Under § 414, a defendant that employs an independent contractor can be liable for the independent contractor's acts or omissions if the defendant (1) entrusts work to the independent contractor and (2) retains control of the independent contractor's work. Although Cabrera did not cite § 414, the court found that his broad allegations of “control” implicated its requirements. Cabrera could not hold ESI and Milhouse liable under § 414 because they had not entrusted work to Era Valdivia, and the court therefore did not need to reach the issue of control. Although subcontractors sometimes “entrust” work to sub-subcontractors, the Cabrera decision is generally helpful to subcontractors because they do not entrust work to any of the other subcontractors whom the owner or general contractor retains. Subcontractors should therefore owe no duty of care under § 414 to the employees of other subcontractors.

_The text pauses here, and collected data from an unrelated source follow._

(* ===== verification/ProfileBpf.v ===== *)
(** * profile: the kernel side ([profile.bpf.c])

    A program on the perf event of every CPU: it captures the command name
    and the kernel and user stacks of the interrupted task and sends them
    through the ring buffer [events]. *)
From S2P Require Import Prelude CInt CFormat BpfKernel.
Local Open Scope Z_scope.

Definition TASK_COMM_LEN : nat := 16.
Definition MAX_STACK_DEPTH : nat := 128.

(** [struct stacktrace_event] *)
Record stacktrace_event := StacktraceEvent {
  pid : Z;
  cpu_id : Z;
  comm : list ascii;
  kstack_sz : Z;
  ustack_sz : Z;
  kstack : list Z;
  ustack : list Z;
}.

Definition sizeof_stack_trace : Z := 8 * Z.of_nat MAX_STACK_DEPTH.

Definition sizeof_stacktrace_event : Z :=
  sizeof_struct [(4, 4); (4, 4); (Z.of_nat TASK_COMM_LEN, 1); (4, 4); (4, 4);
                 (sizeof_stack_trace, 8); (sizeof_stack_trace, 8)].

(** The helpers about the interrupted CPU: its number, and
    [bpf_get_stack (ctx, buf, size, flags)] for the kernel stack and for the
    user stack ([BPF_F_USER_STACK]) with the words it writes at the front of
    [buf]. *)
Record perf_ctx := PerfCtx {
  p_cpu : Z;
  p_stack : bool → Z → Z * list Z;
}.

(** Documented behaviour of [bpf_get_stack]: a negative error, or the number
    of bytes copied, which the buffer holds. *)
Record perf_ctx_ok (x : perf_ctx) : Prop := {
  ok_cpu : is_u 32 (p_cpu x);
  ok_stack user size : 0 ≤ size →
    (- 2 ^ 31 ≤ (p_stack x user size).1 < 0 ∧ (8 * Z.of_nat (length (p_stack x user size).2) ≤ size)) ∨
    ((p_stack x user size).1 = 8 * Z.of_nat (length (p_stack x user size).2) ∧
     (p_stack x user size).1 ≤ size);
  ok_frames user size : Forall (is_u 64) (p_stack x user size).2;
}.

Section Program.
Context {R : Type} `{RingBuf R stacktrace_event}.

(** What [profile] writes into the reserved record [e]. *)
Definition fill (k : kctx) (x : perf_ctx) (e : stacktrace_event) : stacktrace_event :=
  let c := k_comm k TASK_COMM_LEN in
  let ks := p_stack x false sizeof_stack_trace in
  let us := p_stack x true sizeof_stack_trace in
  {| pid := u32 (pid_of k);
     cpu_id := u32 (s32 (p_cpu x));
     comm := let named := buf_write (comm e) c.2 in
             if negb (c.1 =? 0) then <[0%nat := nul]> named else named;
     kstack_sz := s32 ks.1;
     kstack := buf_write (kstack e) ks.2;
     ustack_sz := s32 us.1;
     ustack := buf_write (ustack e) us.2 |}.

Definition profile (k : kctx) (x : perf_ctx) (events : R) : R * Z :=
  match rb_reserve events sizeof_stacktrace_event with
  | None => (events, 1)
  | Some (e, events1) => (rb_submit events1 (fill k x e), 0)
  end.

(** The samples of a run, one after the other. *)
Definition run (events : R) (samples : list (kctx * perf_ctx)) : R :=
  fold_left (fun r s => (profile s.1 s.2 r).1) samples events.
End Program.

(** ** What user space may rely on

    The arrays have their declared sizes. *)
Definition shaped (e : stacktrace_event) : Prop :=
  length (comm e) = TASK_COMM_LEN ∧ length (kstack e) = MAX_STACK_DEPTH ∧
  length (ustack e) = MAX_STACK_DEPTH.

(** The part of a stack array that holds frames. *)
Definition frames (sz : Z) (stack : list Z) : list Z := take (Z.to_nat (sz / 8)) stack.

(** A record that can be printed without reading past any of its arrays. *)
Record readable (e : stacktrace_event) : Prop := {
  r_shaped : shaped e;
  r_comm : is_Some (cstr (comm e));
  r_ids : is_u 32 (pid e) ∧ is_u 32 (cpu_id e);
  r_kstack : is_s 32 (kstack_sz e) ∧ kstack_sz e ≤ sizeof_stack_trace;
  r_ustack : is_s 32 (ustack_sz e) ∧ ustack_sz e ≤ sizeof_stack_trace;
}.

Section Proofs.
Implicit Types (k : kctx) (x : perf_ctx) (e : stacktrace_event).

Lemma stack_word x user :
  perf_ctx_ok x →
  let s := p_stack x user sizeof_stack_trace in
  s32 s.1 = s.1 ∧ is_s 32 s.1 ∧ s.1 ≤ sizeof_stack_trace ∧
  (length s.2 ≤ MAX_STACK_DEPTH)%nat.
Proof.
  intros Hx. cbn zeta.
  assert (0 ≤ sizeof_stack_trace) as H0 by (vm_compute; congruence).
  pose proof (ok_stack x Hx user sizeof_stack_trace H0) as Hs.
  destruct (p_stack x user sizeof_stack_trace) as [n w]. cbn in *.
  unfold sizeof_stack_trace, MAX_STACK_DEPTH in *.
  assert (is_s 32 n) as Hr by (unfold is_s; lia).
  split; [by apply swrap_small|]. repeat split; try apply Hr; lia.
Qed.

(** A captured stack is found again in the record. *)
Lemma frames_written x user old :
  perf_ctx_ok x → 0 ≤ (p_stack x user sizeof_stack_trace).1 →
  let s := p_stack x user sizeof_stack_trace in
  frames (s32 s.1) (buf_write old s.2) = s.2.
Proof.
  intros Hx Hn. cbn zeta. destruct (stack_word x user Hx) as (-> & _).
  assert (0 ≤ sizeof_stack_trace) as H0 by (vm_compute; congruence).
  destruct (ok_stack x Hx user sizeof_stack_trace H0) as [|[E _]]; [lia|].
  unfold frames. rewrite E, Z.mul_comm, Z.div_mul, Nat2Z.id by done.
  rewrite take_buf_write by done. by apply take_ge.
Qed.

Lemma fill_shaped k x e :
  kctx_ok k → perf_ctx_ok x → shaped e → shaped (fill k x e).
Proof.
  intros Hk Hx (Hc & Hks & Hus). unfold fill, shaped; cbn [comm kstack ustack].
  destruct (ok_comm k Hk TASK_COMM_LEN) as [_ Hl]; [unfold TASK_COMM_LEN; lia|].
  pose proof (stack_word x false Hx) as (_ & _ & _ & Hkl).
  pose proof (stack_word x true Hx) as (_ & _ & _ & Hul).
  rewrite !length_buf_write by lia. split; [|done].
  case_match; rewrite ?length_insert, length_buf_write; lia.
Qed.

(** The command name of the record: the task's, or none on failure. *)
Lemma fill_comm k x e :
  kctx_ok k → shaped e →
  cstr (comm (fill k x e)) =
  if (k_comm k TASK_COMM_LEN).1 =? 0 then cstr (k_comm k TASK_COMM_LEN).2 else Some EmptyString.
Proof.
  intros Hk (Hc & _). unfold fill; cbn [comm].
  destruct (ok_comm k Hk TASK_COMM_LEN) as [Hn _]; [unfold TASK_COMM_LEN; lia|].
  destruct (_ =? 0); cbn [negb]; [by apply cstr_buf_write|].
  destruct (buf_write _ _) as [|c l] eqn:E; [|done].
  apply (f_equal length) in E. unfold buf_write in E.
  rewrite length_app, length_drop, Hc in E. unfold TASK_COMM_LEN in E. cbn in E. lia.
Qed.

Lemma fill_readable k x e :
  kctx_ok k → perf_ctx_ok x → shaped e → readable (fill k x e).
Proof.
  intros Hk Hx He.
  pose proof (stack_word x false Hx) as (E1 & ? & ? & _).
  pose proof (stack_word x true Hx) as (E2 & ? & ? & _).
  split.
  - by apply fill_shaped.
  - rewrite fill_comm by done. case_match; [|done]. apply cstr_some.
    by apply (ok_comm k Hk TASK_COMM_LEN); unfold TASK_COMM_LEN; lia.
  - split; apply wrap_range; auto with cmem.
  - cbn [kstack_sz fill]. by rewrite E1.
  - cbn [ustack_sz fill]. by rewrite E2.
Qed.
End Proofs.

(** ** Runs *)

Section Runs.
Context {R : Type} `{RingBufLaws R stacktrace_event}.

(** Ring memory holds records of the declared layout. *)
Definition ring_shaped : Prop := ∀ r n e r', rb_reserve r n = Some (e, r') → shaped e.
Definition sample_fine (s : kctx * perf_ctx) : Prop := kctx_ok s.1 ∧ perf_ctx_ok s.2.

Lemma profile_step k x r :
  rb_samples (profile k x r).1 =
    rb_samples r ++ match rb_reserve r sizeof_stacktrace_event with
                    | Some (e, _) => [fill k x e]
                    | None => []
                    end ∧
  rb_pending (profile k x r).1 = rb_pending r.
Proof.
  unfold profile. destruct (rb_reserve _ _) as [[e r']|] eqn:E; cbn.
  - split; [by eapply reserve_submit_samples|by eapply reserve_submit_pending].
  - by rewrite app_nil_r.
Qed.

(** C17. Whatever is sampled and in whatever order, every record in the ring
    is safe to print: its command name is terminated and its stack sizes
    stay within its arrays; no reservation is left open. *)
Theorem profile_run_readable r samples :
  ring_shaped → Forall sample_fine samples → Forall readable (rb_samples r) →
  Forall readable (rb_samples (run r samples)) ∧
  rb_pending (run r samples) = rb_pending r.
Proof.
  intros Hr Hs. revert r. induction Hs as [|[k x] samples [Hk Hx] _ IH]; intros r Hok; [done|].
  unfold run; cbn [fold_left fst snd]. change (fold_left _ samples ?r1) with (run r1 samples).
  destruct (profile_step k x r) as [E1 E2]. rewrite <-E2. apply IH. rewrite E1.
  apply Forall_app. split; [done|]. destruct (rb_reserve _ _) as [[e r']|] eqn:E; [|done].
  apply Forall_singleton, fill_readable; [done..|]. by eapply Hr.
Qed.

(** C18. One sample: if the ring has room exactly one record is added, with
    the process, the CPU, the task's command name (empty when the helper
    fails) and, for each stack that could be captured, exactly the captured
    frames; otherwise nothing changes and the program reports 1. *)
Theorem profile_reports k x r :
  ring_shaped → kctx_ok k → perf_ctx_ok x →
  match rb_reserve r sizeof_stacktrace_event with
  | None => profile k x r = (r, 1)
  | Some _ =>
      (profile k x r).2 = 0 ∧
      ∃ e, rb_samples (profile k x r).1 = rb_samples r ++ [e] ∧
        pid e = u32 (k_pid_tgid k / 2 ^ 32) ∧ cpu_id e = p_cpu x ∧
        cstr (comm e) = (if (k_comm k TASK_COMM_LEN).1 =? 0
                         then cstr (k_comm k TASK_COMM_LEN).2 else Some EmptyString) ∧
        (∀ n fs, p_stack x false sizeof_stack_trace = (n, fs) →
           kstack_sz e = n ∧ (0 ≤ n → frames (kstack_sz e) (kstack e) = fs)) ∧
        (∀ n fs, p_stack x true sizeof_stack_trace = (n, fs) →
           ustack_sz e = n ∧ (0 ≤ n → frames (ustack_sz e) (ustack e) = fs))
  end.
Proof.
  intros Hr Hk Hx. pose proof (profile_step k x r) as [E _]. revert E. unfold profile.
  destruct (rb_reserve _ _) as [[e r']|] eqn:Hv; [|done].
  cbn [fst snd]. intros E. split; [done|]. exists (fill k x e).
  split; [done|]. split_and!.
  - cbn [pid fill]. unfold pid_of, u32, s32. rewrite Z.shiftr_div_pow2 by done.
    by apply wrap_swrap.
  - cbn [cpu_id fill]. unfold u32, s32. rewrite wrap_swrap by done.
    apply wrap_small, (ok_cpu x Hx).
  - apply fill_comm; [done|by eapply Hr].
  - intros n fs Hp. pose proof (stack_word x false Hx) as (Es & _).
    pose proof (frames_written x false (kstack e) Hx) as Hf.
    cbn [kstack_sz kstack fill]. rewrite Hp in Es, Hf |- *. cbn [fst snd] in *. by rewrite Es in *.
  - intros n fs Hp. pose proof (stack_word x true Hx) as (Es & _).
    pose proof (frames_written x true (ustack e) Hx) as Hf.
    cbn [ustack_sz ustack fill]. rewrite Hp in Es, Hf |- *. cbn [fst snd] in *. by rewrite Es in *.
Qed.
End Runs.

(** ** A concrete run *)

Definition stale : stacktrace_event :=
  StacktraceEvent 0 0 (repeat "x"%char TASK_COMM_LEN) 0 0
    (repeat 0xdead MAX_STACK_DEPTH) (repeat 0xbeef MAX_STACK_DEPTH).
#[local] Instance demo_rb : RingBuf (nat * list stacktrace_event * nat) stacktrace_event :=
  fixed_ring stale.
#[local] Instance demo_rb_laws : RingBufLaws (nat * list stacktrace_event * nat) stacktrace_event :=
  fixed_ring_laws stale.

Lemma demo_ring_shaped : ring_shaped (R := nat * list stacktrace_event * nat).
Proof. intros [[[|c] q] o] n e r'; cbn; [done|]. by intros [= <- <-]. Qed.

Definition demo_task : kctx := mk_kctx 7 7 0 1 0 "cc1" "".
(** Three kernel frames; the user stack cannot be read. *)
Definition demo_perf : perf_ctx :=
  PerfCtx 2 (fun user size =>
    if user then (-14, []) else if size <? 24 then (-14, []) else (24, [0x10; 0x20; 0x30])).

Lemma demo_task_ok : kctx_ok demo_task.
Proof. apply mk_kctx_ok; unfold is_u, is_s; lia. Qed.

Lemma demo_perf_ok : perf_ctx_ok demo_perf.
Proof.
  split; [unfold is_u; cbn; lia| |].
  - intros [] size Hs; cbn; [lia|]. destruct (Z.ltb_spec size 24); cbn; lia.
  - intros [] size; cbn; [done|]. case_match; [done|].
    repeat constructor; unfold is_u; lia.
Qed.

Definition demo_record : stacktrace_event := fill demo_task demo_perf stale.

Definition demo_samples : list (kctx * perf_ctx) := replicate 3 (demo_task, demo_perf).

(** The ring has room for two of the three samples. *)
Lemma profile_run_readable_witness :
  rb_samples (run (2%nat, [], 0%nat) demo_samples) = [demo_record; demo_record] ∧
  Forall readable (rb_samples (run (2%nat, [], 0%nat) demo_samples)).
Proof.
  split; [vm_compute; reflexivity|].
  apply (profile_run_readable (2%nat, [], 0%nat) demo_samples).
  - apply demo_ring_shaped.
  - apply Forall_replicate. split; [apply demo_task_ok|apply demo_perf_ok].
  - constructor.
Defined.

Lemma profile_reports_witness :
  rb_reserve (1%nat, [], 0%nat) sizeof_stacktrace_event = Some (stale, (0%nat, [], 1%nat)) ∧
  (profile demo_task demo_perf (1%nat, [], 0%nat)).2 = 0 ∧
  frames (kstack_sz demo_record) (kstack demo_record) = [0x10; 0x20; 0x30].
Proof.
  split; [reflexivity|]. split; [|vm_compute; reflexivity].
  apply (profile_reports demo_task demo_perf (1%nat, [], 0%nat)
           demo_ring_shaped demo_task_ok demo_perf_ok).
Defined.
(* ===== verification/BootstrapMain.v ===== *)
(** * bootstrap: [main] of [bootstrap.c]

    The program as an interaction tree, the resource safety of all its runs,
    and its termination once the signal arrives. *)
From S2P Require Import Prelude Interaction CInt CFormat BpfKernel BootstrapBpf BootstrapUser UserSpace.
From ITree Require Import ITree.
Local Open Scope Z_scope.

Definition SIGINT : Z := 2.
Definition SIGTERM : Z := 15.
Definition EX_USAGE : Z := 64.

(** The ring buffer callback with its effects. *)
Definition on_event (e : event) : itree (sysE event) unit :=
  let* ts := ask TimeOfDay in
  match handle_event ts e with
  | Some line => ask (Stdout line)
  | None => undefined
  end.

Definition header : string :=
  pad_right 8 "TIME" +:+ " " +:+ pad_right 5 "EVENT" +:+ " " +:+ pad_right 16 "COMM" +:+ " " +:+
  pad_right 7 "PID" +:+ " " +:+ pad_right 7 "PPID" +:+ " " +:+ "FILENAME/EXIT CODE" +:+ newline.

Definition cleanup (rb skel : ptr) (err : Z) : itree (sysE event) Z :=
  ask (RbFree rb) ;;;
  ask (SkelDestroy skel) ;;;
  Ret (if err <? 0 then - err else 0).

(** [while (!exiting) { ... }]; the loop variable is [err]. *)
Definition poll_body (rb : ptr) (err : Z) : itree (sysE event) (Z + Z) :=
  let* exiting := ask ReadFlag in
  if (exiting : bool) then Ret (inr err)
  else
    let* r := ask (RbPoll rb 100) in
    each on_event r.2 ;;;
    if r.1 =? - EINTR then Ret (inr 0)
    else if r.1 <? 0 then
      ask (Stdout ("Error polling perf buffer: " +:+ dec r.1 +:+ newline)) ;;;
      Ret (inr r.1)
    else Ret (inl r.1).

Definition main (args : list (Z * string)) : itree (sysE event) Z :=
  match argp_parse parse_arg (Env false 0) args with
  | PUsage msg => ask (Stderr msg) ;;; Ret EX_USAGE
  | PRet env err =>
    if negb (err =? 0) then Ret err
    else
      ask SetPrint ;;;
      ask (Signal SIGINT) ;;;
      ask (Signal SIGTERM) ;;;
      let* skel := ask SkelOpen in
      if skel =? 0 then
        ask (Stderr ("Failed to open and load BPF skeleton" +:+ newline)) ;;; Ret 1
      else
        ask (SetRodata skel "min_duration_ns" (min_duration_ns env)) ;;;
        let* err := ask (SkelLoad skel) in
        if negb (err =? 0) then
          ask (Stderr ("Failed to load and verify BPF skeleton" +:+ newline)) ;;;
          cleanup 0 skel err
        else
          let* err := ask (SkelAttach skel) in
          if negb (err =? 0) then
            ask (Stderr ("Failed to attach BPF skeleton" +:+ newline)) ;;;
            cleanup 0 skel err
          else
            let* fd := ask (MapFd skel "rb") in
            let* rb := ask (RbNew fd) in
            if rb =? 0 then
              ask (Stderr ("Failed to create ring buffer" +:+ newline)) ;;;
              cleanup 0 skel (-1)
            else
              ask (Stdout header) ;;;
              let* err := ITree.iter (poll_body rb) err in
              cleanup rb skel err
  end.

(** What the kernel side promises of the records (see the end-to-end theorem
    of the callback): their strings are terminated. *)
Definition sample_ok (e : event) : Prop := terminated (report_of e).

Section Proofs.
Context (good : ∀ X, sysE event X → X → Prop).
Implicit Types (n : option nat) (m : live).

Lemma bootstrap_on_event_ends e s :
  sample_ok e → ends (sys_with sample_ok good) (fun _ s' => s' = s) (on_event e) s.
Proof.
  intros He. destruct s as [m n]. unfold on_event. sys_call ts Hts.
  rewrite handle_event_report. destruct (print_report_some ts _ He) as [line ->].
  by apply ends_trigger.
Qed.

(** [err] at the loop: an [int]; not negative when polls do not fail. *)
Definition loop_err (err : Z) : Prop := is_s 32 err ∧ (polls_fine good → 0 ≤ err).

Lemma bootstrap_poll_round rb m :
  at_stage m KRing rb any_stage = true →
  flag_round sample_ok good (poll_body rb) m loop_err loop_err.
Proof.
  intros Hrb. eapply (flag_round_read _ _ _ _ _ _ id); [reflexivity|done|].
  intros err n Herr Hn.
  apply ends_call; [done|]. intros [r l] Hr _ Hg. cbn [sys_resp sys_post tick fst snd] in *.
  destruct Hr as (Hr & _ & Hl).
  eapply ends_bind; [eapply ends_each; [intros e; apply bootstrap_on_event_ends|done]|].
  intros _ s ->. case_cond; [by apply ends_Ret|].
  case_cond; [|by apply ends_Ret].
  apply ends_call; [done|]. intros ? _ _ _. apply ends_Ret. split; [done|].
  split; [done|]. intros Hf. destruct (Hf _ _ _ Hg); cbn in *; lia.
Qed.

(** Leaving through [cleanup]: everything held is released, once. *)
Definition finished (code : Z) (s : ustate) : Prop := s.1 = ∅ ∧ 0 ≤ code.

Lemma bootstrap_cleanup_ends rb skel err st n m :
  (rb = 0 ∧ m = <[(KSkel, skel) := st]> ∅ ∨
   m = <[(KRing, rb) := Live]> (<[(KSkel, skel) := st]> ∅)) →
  ends (sys_with sample_ok good)
    (fun code s => finished code s ∧ (0 ≤ err → code = 0)) (cleanup rb skel err) (m, n).
Proof.
  intros Hm. unfold cleanup.
  destruct Hm as [[-> ->]| ->]; sys_call u Hu; sys_call v Hv;
    apply ends_Ret; (split; [split; [live_eq|case_cond; lia]|case_cond; lia]).
Qed.

Lemma cleanup_finished rb skel err st n m :
  (rb = 0 ∧ m = <[(KSkel, skel) := st]> ∅ ∨
   m = <[(KRing, rb) := Live]> (<[(KSkel, skel) := st]> ∅)) →
  ends (sys_with sample_ok good) finished (cleanup rb skel err) (m, n).
Proof. intros Hm. eapply ends_conseq; [by eapply bootstrap_cleanup_ends|]. by intros v s' [? _]. Qed.
End Proofs.

Lemma argp_parse_code args e :
  match argp_parse parse_arg e args with PRet _ c => 0 ≤ c | PUsage _ => True end.
Proof.
  revert e. induction args as [|[key arg] args IH]; intros e; cbn; [done|].
  destruct (parse_arg key arg e) as [e1 c|m] eqn:Hp; [|done].
  case_cond; [apply IH|]. unfold parse_arg in Hp.
  repeat case_cond_in Hp; simplify_eq; unfold ARGP_ERR_UNKNOWN in *; lia.
Qed.

(** Graceful exit: if the signal flag is seen set after at most [n] reads,
    [main] returns, whatever else the environment does, with everything
    released and a non-negative exit code. *)
Theorem bootstrap_main_ends args n : ends (sys sample_ok) finished (main args) (∅, Some n).
Proof.
  unfold main. pose proof (argp_parse_code args (Env false 0)) as Hc.
  destruct (argp_parse parse_arg (Env false 0) args) as [env err|msg].
  2: { sys_call u Hu. by apply ends_Ret. }
  sys_run; try (apply ends_Ret; done).
  1, 3, 4: eapply cleanup_finished; by left.
  eapply ends_bind.
  - eapply (flag_loop_ends sample_ok any_answer); [apply bootstrap_poll_round; by rewrite at_stage_insert|].
    unfold loop_err, is_s, status in *. lia.
  - intros v [m' n'] [Hm _]. cbn in Hm. subst m'. eapply cleanup_finished. by right.
Qed.

(** Resource safety of [main], for every command line and every behaviour
    of the environment, also on runs that never end: the skeleton is
    parameterised before it is loaded, attached after, the ring buffer is
    polled only while it exists, no unterminated string is printed, and on
    every path that returns everything that was created has been released
    exactly once and the exit code is not negative. *)
Theorem bootstrap_main_safe args n : safe (sys sample_ok) finished (main args) (∅, n).
Proof.
  apply (safe_any_signal _ _ (fun code m => m = ∅ ∧ 0 ≤ code)). intros k. apply bootstrap_main_ends.
Qed.

(** Exit status: when the options parse, nothing fails and the program is
    ended by a signal, it returns 0, however many records the last poll
    delivered. *)
Theorem bootstrap_main_exit_zero args env n :
  argp_parse parse_arg (Env false 0) args = PRet env 0 →
  ends (sys_with sample_ok happy) (fun code s => code = 0 ∧ s.1 = ∅) (main args) (∅, Some n).
Proof.
  intros Ha. unfold main. rewrite Ha.
  sys_run; try lia.
  eapply ends_bind.
  - eapply (flag_loop_ends sample_ok happy); [apply bootstrap_poll_round; by rewrite at_stage_insert|].
    unfold loop_err, is_s, status in *. lia.
  - intros v [m' n'] [Hm [_ Hv]]. cbn in Hm. subst m'.
    eapply ends_conseq; [eapply bootstrap_cleanup_ends; by right|].
    intros code s' [[? _] Hc]. split; [|done]. apply Hc, Hv, happy_polls_fine.
Qed.

Definition demo_record : event :=
  Event 7 1 0 0 (str_bytes 16 "sh") (str_bytes 127 "/bin/sh") false.

(** A run that ends with a signal right after a poll of two records. *)
Lemma bootstrap_main_exit_zero_witness :
  argp_parse parse_arg (Env false 0) [(118, EmptyString)] = PRet (Env true 0) 0 ∧
  (∃ w, exec (sys sample_ok) answer 80 (main [(118, EmptyString)])
          (World 10 1 [(2, [demo_record; demo_record])] [] []) (∅, Some 1%nat)
        = Done 0 w (∅, Some O)) ∧
  ends (sys_with sample_ok happy) (fun code s => code = 0 ∧ s.1 = ∅)
    (main [(118, EmptyString)]) (∅, Some 1%nat).
Proof.
  split; [reflexivity|]. split; [eexists; vm_compute; reflexivity|].
  apply (bootstrap_main_exit_zero [(118, EmptyString)] (Env true 0) 1). reflexivity.
Defined.

(** ** Output *)

(** The records a run delivers, and their lines at the fixed time of the
    executable environment. *)
Definition poll_records (polls : list (Z * list event)) : list event := concat (map snd polls).
Definition has_line (e : event) (line : string) : Prop := handle_event "12:00:00" e = Some line.

Lemma on_event_prints e line m w :
  has_line e line →
  runs (sys sample_ok) answer (on_event e) w (m, None) tt (w_print line w) (m, None).
Proof.
  intros He. unfold on_event. run_call. unfold has_line in He. rewrite He.
  by apply runs_trigger.
Qed.

(** The poll loop prints the lines of all records and leaves with a
    non-negative [err]. *)
Lemma poll_loop_prints rb polls lines k out err m :
  at_stage m KRing rb any_stage = true → 0 ≤ err → Forall (fun p => 0 ≤ p.1) polls →
  Forall2 has_line (poll_records polls) lines →
  ∃ err', 0 ≤ err' ∧
    runs (sys sample_ok) answer (ITree.iter (poll_body rb) err)
      (World k (length polls) polls [] out) (m, None)
      err' (World k 0 [] [] (reverse lines ++ out)) (m, None).
Proof.
  intros Hrb. revert lines out err. induction polls as [|[r recs] polls IH];
    intros lines out err He Hp Hl.
  - inversion Hl; subst. exists err. split; [done|].
    eapply (runs_iter _ _ _ _ _ _ (inr err)); [|done]. unfold poll_body. run_call. apply runs_ret.
  - apply Forall_cons in Hp as [Hr Hp]. cbn in Hr.
    unfold poll_records in Hl. cbn [map concat snd] in Hl.
    apply Forall2_app_inv_l in Hl as (l1 & l2 & H1 & H2 & ->).
    destruct (IH l2 (reverse l1 ++ out) r Hr Hp H2) as (err' & He' & Hrun).
    exists err'. split; [done|]. eapply (runs_iter _ _ _ _ _ _ (inl r)).
    + unfold poll_body. cbn [length]. run_call. eapply runs_bind; [by apply runs_trigger|].
      cbn [fst snd post sys_with sys_post tick w_next w_flags w_polls w_reads w_out fmap option_fmap option_map].
      eapply runs_bind.
      { apply each_prints. eapply Forall2_impl; [exact H1|]. intros e l Hl w. by apply on_event_prints. }
      rewrite (proj2 (Z.eqb_neq r (- EINTR))) by (unfold EINTR; lia).
      rewrite (proj2 (Z.ltb_ge r 0)) by lia. rewrite w_prints_world. apply runs_ret.
    + by rewrite reverse_app, <-app_assoc.
Qed.

(** Complete output: when the options parse and nothing fails, bootstrap
    prints the header and then, for any sequence of polls that deliver any
    records, exactly the line of each record in order; after the signal it
    releases everything and returns 0. *)
Theorem bootstrap_prints_all args env polls lines k :
  0 < k → argp_parse parse_arg (Env false 0) args = PRet env 0 →
  Forall (fun p => 0 ≤ p.1) polls → Forall2 has_line (poll_records polls) lines →
  runs (sys sample_ok) answer (main args) (World k (length polls) polls [] []) (∅, None)
    0 (World (k + 2) 0 [] [] (reverse (header :: lines))) (∅, None).
Proof.
  intros Hk Ha Hp Hl. unfold main. rewrite Ha.
  do 4 run_call. rewrite (proj2 (Z.eqb_neq k 0)) by lia. live_norm.
  do 5 run_call. rewrite (proj2 (Z.eqb_neq (k + 1) 0)) by lia. live_norm.
  run_call.
  match goal with |- runs _ _ _ _ (?m, _) _ _ _ =>
    destruct (poll_loop_prints (k + 1) polls lines (k + 1 + 1) [header] 0 m) as (err & He & Hrun);
      [live_pre|done..|]
  end.
  eapply runs_bind; [exact Hrun|]. unfold cleanup. do 2 run_call.
  rewrite (proj2 (Z.ltb_ge err 0)) by done. rewrite reverse_cons, <-Z.add_assoc.
  match goal with |- runs _ _ _ _ (?m, _) _ _ _ => replace m with (∅ : live) by live_eq end.
  apply runs_ret.
Qed.

Lemma bootstrap_prints_all_witness :
  runs (sys sample_ok) answer (main [(118, EmptyString)])
    (World 10 2 [(2, [demo_record; demo_record]); (0, [])] [] []) (∅, None)
    0 (World 12 0 [] []
        (reverse (header :: replicate 2
           ("12:00:00 EXEC  sh               7       1       /bin/sh" +:+ newline)))) (∅, None).
Proof.
  apply (bootstrap_prints_all [(118, EmptyString)] (Env true 0)
           [(2, [demo_record; demo_record]); (0, [])] _ 10).
  - lia.
  - reflexivity.
  - repeat (apply Forall_cons_2; [cbn; lia|]). constructor.
  - repeat constructor.
Defined.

Cabrera is also helpful because the court rejected the plaintiff's effort to avoid summary judgment by attaching an affidavit from a liability expert. Based on the contracts for the construction project, Cabrera's expert opined that ESI and Milhouse were responsible for reviewing other subcontractors' means and methods of providing safe work areas, and that they had failed to fulfill those duties. The trial court struck the expert's affidavit, and the appellate court affirmed. Affidavits should consist only of facts, and the interpretation of an unambiguous contract and the existence of a duty are both matters of law for the court. Cabrera should be a good precedent for striking plaintiffs' expert testimony regarding construction contracts and defendants' duties, either in summary-judgment proceedings or at trial.